Já dentro do estabelecimento, travou uma pequena batalha com o carrinho de compras. O diminuitivo pré-determinado de certas palavras faz com que eu me sinta um fã de Kafka. A moeda para destravar as rodas não estava querendo entrar, até que Francis parou. Após respirar e se acalmar, tentou novamente e conseguiu encaixá-la sem dificuldades.

 A primeira seção visitada foi a de limpeza. Embora Francis fosse um amante de desinfetantes, tinha um péssimo dedo para escolhê-los. E assim que ele deixou o carrinho de lado e analisou as prateleiras na altura de seu rosto, uma agitação por minha parte foi inevitável. A marca bem à sua frente era uma das piores. Além do preço, tinha um aroma exageradamente forte e enjoativo. Francis estava confuso, perdido em qual escolher. De fato, todas as vezes em que nos encontrávamos naquela situação, eu simplesmente lhe empurrava em direção a outro setor, enquanto eu me ocupava de escolher os produtos de limpeza. Nesse momento, senti as consequências.

Francis ergueu uma das mãos e encaixou seus dedos ao redor do desinfetante azul.  

— Não!

Meu tom de voz atravessou a linha tênue que o separava de um grito. No mesmo instante, quis repreender a mim mesmo; contudo, antes que eu pudesse o fazer, Francis soltou o produto instantaneamente. Deu dois passos para trás a fim de ter uma visão mais ampla das prateleiras, analisando as marcas e, aparentemente, procurando a embalagem mais familiar daquele que costumávamos levar para casa.

Finalmente, seus olhos deram atenção para as prateleiras mais baixas. Em especial, a última. Uma lâmpada acendeu em sua cabeça. Agachando-se com um quase sorriso, Francis reconheceu o formato das letras e os desenhos no rótulo. Respirei aliviado, satisfeito pela pequena vitória. Francis colocou quatro garrafas dentro do carrinho e não teve dificuldades para comprar os demais produtos de limpeza, como água sanitária e detergente.

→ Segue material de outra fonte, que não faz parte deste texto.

(* ===== verification/_CoqProject ===== *)
-Q . S2P
Prelude.v
Decimal.v
Containers.v
Model.v
OrderBook.v
Quantum.v
Matching.v
Fixtures.v
Sweep.v
Slice.v
Priority.v
Engine.v
EngineInv.v
EngineSafety.v
EngineTheorems.v
Sharded.v
Errors.v
Fee.v
MarketRules.v
Database.v
Ledger.v
LedgerInv.v
LedgerSpec.v
LedgerTheorems.v
Sha256.v
OrderLedger.v
Queries.v
Settlement.v
TradePlan.v
Store.v
SettlementProofs.v
SettlementBatch.v
SettlementBatchProofs.v
Idempotency.v
HoldCoordinator.v
OrderService.v
Transfers.v
TransferInv.v
LockedFunds.v
OrderProofs.v
HoldBatchProofs.v
TransferProofs.v
FailureStores.v
Services.v
TransferLive.v
ServiceFixtures.v
HoldQueue.v
Dispatcher.v
DispatcherInv.v
DispatcherProofs.v
Processing.v
FailureProofs.v
ProcessingProofs.v
TerminalProofs.v
RetryWorker.v
RetryProofs.v
ProcessingFixtures.v
Outbox.v
OutboxProofs.v
ReplayProofs.v
Reconciliation.v
ReconciliationProofs.v
CancelWorker.v
CancelProofs.v
CancelTheorems.v
Recovery.v
RecoveryProofs.v
HttpApi.v
HttpProofs.v
WebSocket.v
WebSocketProofs.v
Tokens.v
Accounts.v
TokenProofs.v
AccountsProofs.v
Router.v
RouterProofs.v
Configuration.v
ConfigurationProofs.v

A seção de limpeza era, afinal, a única dificuldade. Digo, a verdadeira dificuldade. Era natural que ele se atrapalhasse ao comprar outras coisas, afinal, era uma tarefa executada a dois e vez ou outra eu tinha de repreendê-lo por uma escolha péssima. Ao chegar à seção de pães e biscoitos, por exemplo, tivemos outra batalha.

Havia uma certa marca de biscoitos que compramos duas vezes, visando acompanhar o chá. Nas duas, eles estragaram. Eram péssimos. Na primeira vez, estragaram porque nos esquecemos de sua existência. Na segunda, experimentamos e detestamos, e, devido ao tempo, tiveram um triste fim.

Arregalei os olhos quando Francis segurou uma caixa dos tais biscoitos.

— Você está louco?! Isso não presta!

Dessa vez, minha reclamação não surtiu efeito imediato. Na realidade, para mim, o ocorrido na seção de limpeza não passara de uma coincidência. Ainda assim, Francis não colocou simplesmente a caixa em meio às compras; seu braço parou no meio do trajeto e Francis olhou novamente o pacote, como se estivesse tentando se recordar de algo relacionado. Alguns instantes bastaram; uma careta engraçada tomou suas feições e ele devolveu o produto à prateleira como se houvesse acabado de tocar em algo contagioso.

Por último, devido à proximidade com os caixas, Francis se dirigiu à seção de vinhos. Apesar de ser algo que tomávamos naturalmente nas refeições, era inevitável sentir certo receio naquele momento. A imagem de Francis estapeando o rosto de Gilbert por causa de uma garrafa me veio à cabeça, e, certamente, também à de Francis. Tudo que precisávamos era que... Ele pudesse se controlar. O vinho não era o problema, afinal, sempre esteve presente.

Francis pensou mais de uma vez antes de adentrar a seção. E já dentro, ao virar em direção ao segundo corredor, onde estavam aqueles que comprávamos normalmente, nos deparamos com um cenário, por assim dizer, inusitado. Lado a lado, dois italianos (estavam falando na língua materna) de traços semelhantes discutiam, embora um deles estivesse, na realidade, se defendendo dos berros do outro. Ao que tudo indicava, eram irmãos. Nenhum dos dois pareceu notar a presença de mais uma pessoa, então Francis simplesmente pegou quatro três garrafas do mesmo vinho e saiu. E naquele momento, eu senti segurança. Se Francis, mesmo que de maneira inconsciente, cogitasse a possibilidade de beber além da pequena quantidade padrão das refeições, ele teria comprado de outro tipo.

Por fim, Francis foi ao caixa sem enfrentar fila. O trajeto de volta ocorreu tranquilamente.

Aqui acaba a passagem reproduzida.